--- Activity ---
Take the data below. Output it exactly from its first line through the line containing "Definition stats_tx (len".
▬▬▬▬▬▬▬▬▬▬
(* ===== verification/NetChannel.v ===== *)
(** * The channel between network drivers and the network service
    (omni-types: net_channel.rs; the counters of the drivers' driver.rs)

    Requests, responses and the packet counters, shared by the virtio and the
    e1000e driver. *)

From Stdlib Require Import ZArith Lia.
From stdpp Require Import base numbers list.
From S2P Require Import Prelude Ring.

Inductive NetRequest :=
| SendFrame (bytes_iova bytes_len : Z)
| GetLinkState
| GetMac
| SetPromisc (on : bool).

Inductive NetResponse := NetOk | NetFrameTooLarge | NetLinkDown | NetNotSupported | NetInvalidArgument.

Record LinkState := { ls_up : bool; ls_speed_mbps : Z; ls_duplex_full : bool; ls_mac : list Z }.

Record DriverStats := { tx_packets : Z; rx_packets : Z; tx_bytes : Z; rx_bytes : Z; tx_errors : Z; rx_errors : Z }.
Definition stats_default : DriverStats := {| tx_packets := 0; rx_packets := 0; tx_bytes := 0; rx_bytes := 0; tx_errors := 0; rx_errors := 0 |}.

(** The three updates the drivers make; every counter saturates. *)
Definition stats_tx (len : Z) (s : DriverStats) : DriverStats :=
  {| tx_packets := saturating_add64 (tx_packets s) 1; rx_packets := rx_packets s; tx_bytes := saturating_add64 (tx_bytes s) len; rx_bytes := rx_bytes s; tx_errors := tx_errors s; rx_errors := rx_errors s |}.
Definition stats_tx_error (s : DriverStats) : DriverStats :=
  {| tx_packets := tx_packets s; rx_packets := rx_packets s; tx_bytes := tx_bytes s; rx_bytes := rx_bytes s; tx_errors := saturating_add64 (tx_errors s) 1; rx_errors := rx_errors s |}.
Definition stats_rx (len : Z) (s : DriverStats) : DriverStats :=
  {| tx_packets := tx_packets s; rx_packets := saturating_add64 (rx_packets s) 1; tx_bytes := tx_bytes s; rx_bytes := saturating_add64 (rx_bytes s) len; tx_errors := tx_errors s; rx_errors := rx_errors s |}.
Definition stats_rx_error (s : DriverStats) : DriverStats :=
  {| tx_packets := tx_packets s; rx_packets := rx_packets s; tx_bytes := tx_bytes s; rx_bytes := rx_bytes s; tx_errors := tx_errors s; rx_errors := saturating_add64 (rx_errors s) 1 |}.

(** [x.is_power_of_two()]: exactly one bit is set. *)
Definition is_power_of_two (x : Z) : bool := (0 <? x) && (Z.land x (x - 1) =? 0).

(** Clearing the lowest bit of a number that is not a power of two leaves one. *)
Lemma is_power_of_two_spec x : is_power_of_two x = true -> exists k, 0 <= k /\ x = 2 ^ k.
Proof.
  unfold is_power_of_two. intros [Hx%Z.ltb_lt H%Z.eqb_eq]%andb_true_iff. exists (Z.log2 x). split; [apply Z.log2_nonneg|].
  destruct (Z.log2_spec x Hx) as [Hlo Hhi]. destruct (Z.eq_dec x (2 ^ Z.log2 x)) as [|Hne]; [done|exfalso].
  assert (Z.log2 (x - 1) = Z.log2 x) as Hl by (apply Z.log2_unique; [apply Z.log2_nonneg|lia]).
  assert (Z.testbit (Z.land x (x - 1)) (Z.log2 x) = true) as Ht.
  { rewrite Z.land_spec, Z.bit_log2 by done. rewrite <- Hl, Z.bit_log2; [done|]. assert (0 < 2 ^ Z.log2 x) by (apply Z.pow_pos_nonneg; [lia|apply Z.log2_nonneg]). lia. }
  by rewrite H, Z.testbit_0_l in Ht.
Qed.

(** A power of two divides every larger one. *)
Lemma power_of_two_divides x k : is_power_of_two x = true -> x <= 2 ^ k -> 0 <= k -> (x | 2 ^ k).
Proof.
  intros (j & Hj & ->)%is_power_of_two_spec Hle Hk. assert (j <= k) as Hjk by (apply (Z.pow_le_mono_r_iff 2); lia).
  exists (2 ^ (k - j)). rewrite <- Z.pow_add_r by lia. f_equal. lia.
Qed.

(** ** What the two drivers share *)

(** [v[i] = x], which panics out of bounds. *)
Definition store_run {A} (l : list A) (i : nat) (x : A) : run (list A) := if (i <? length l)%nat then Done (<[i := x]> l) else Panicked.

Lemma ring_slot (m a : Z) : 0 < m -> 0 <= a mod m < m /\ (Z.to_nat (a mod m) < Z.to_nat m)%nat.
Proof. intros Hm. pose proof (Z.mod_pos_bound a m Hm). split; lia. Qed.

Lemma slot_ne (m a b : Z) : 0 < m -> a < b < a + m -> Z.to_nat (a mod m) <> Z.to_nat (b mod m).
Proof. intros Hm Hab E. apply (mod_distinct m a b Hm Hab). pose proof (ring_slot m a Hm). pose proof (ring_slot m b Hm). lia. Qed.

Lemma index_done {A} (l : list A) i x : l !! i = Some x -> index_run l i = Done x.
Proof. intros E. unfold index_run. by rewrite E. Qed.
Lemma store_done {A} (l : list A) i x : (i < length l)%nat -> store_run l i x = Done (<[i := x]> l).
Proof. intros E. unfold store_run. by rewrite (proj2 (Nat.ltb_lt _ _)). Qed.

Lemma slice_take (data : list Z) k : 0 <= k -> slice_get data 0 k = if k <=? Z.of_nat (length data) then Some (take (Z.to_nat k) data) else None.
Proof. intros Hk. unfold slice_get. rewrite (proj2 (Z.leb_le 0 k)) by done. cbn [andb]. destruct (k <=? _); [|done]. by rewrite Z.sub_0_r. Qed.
▬▬▬▬▬▬▬▬▬▬
--- Result of this exercise ---
(* ===== verification/NetChannel.v ===== *)
(** * The channel between network drivers and the network service
    (omni-types: net_channel.rs; the counters of the drivers' driver.rs)

    Requests, responses and the packet counters, shared by the virtio and the
    e1000e driver. *)

From Stdlib Require Import ZArith Lia.
From stdpp Require Import base numbers list.
From S2P Require Import Prelude Ring.

Inductive NetRequest :=
| SendFrame (bytes_iova bytes_len : Z)
| GetLinkState
| GetMac
| SetPromisc (on : bool).

Inductive NetResponse := NetOk | NetFrameTooLarge | NetLinkDown | NetNotSupported | NetInvalidArgument.

Record LinkState := { ls_up : bool; ls_speed_mbps : Z; ls_duplex_full : bool; ls_mac : list Z }.

Record DriverStats := { tx_packets : Z; rx_packets : Z; tx_bytes : Z; rx_bytes : Z; tx_errors : Z; rx_errors : Z }.
Definition stats_default : DriverStats := {| tx_packets := 0; rx_packets := 0; tx_bytes := 0; rx_bytes := 0; tx_errors := 0; rx_errors := 0 |}.

(** The three updates the drivers make; every counter saturates. *)
Definition stats_tx (len : Z) (s : DriverStats) : DriverStats :=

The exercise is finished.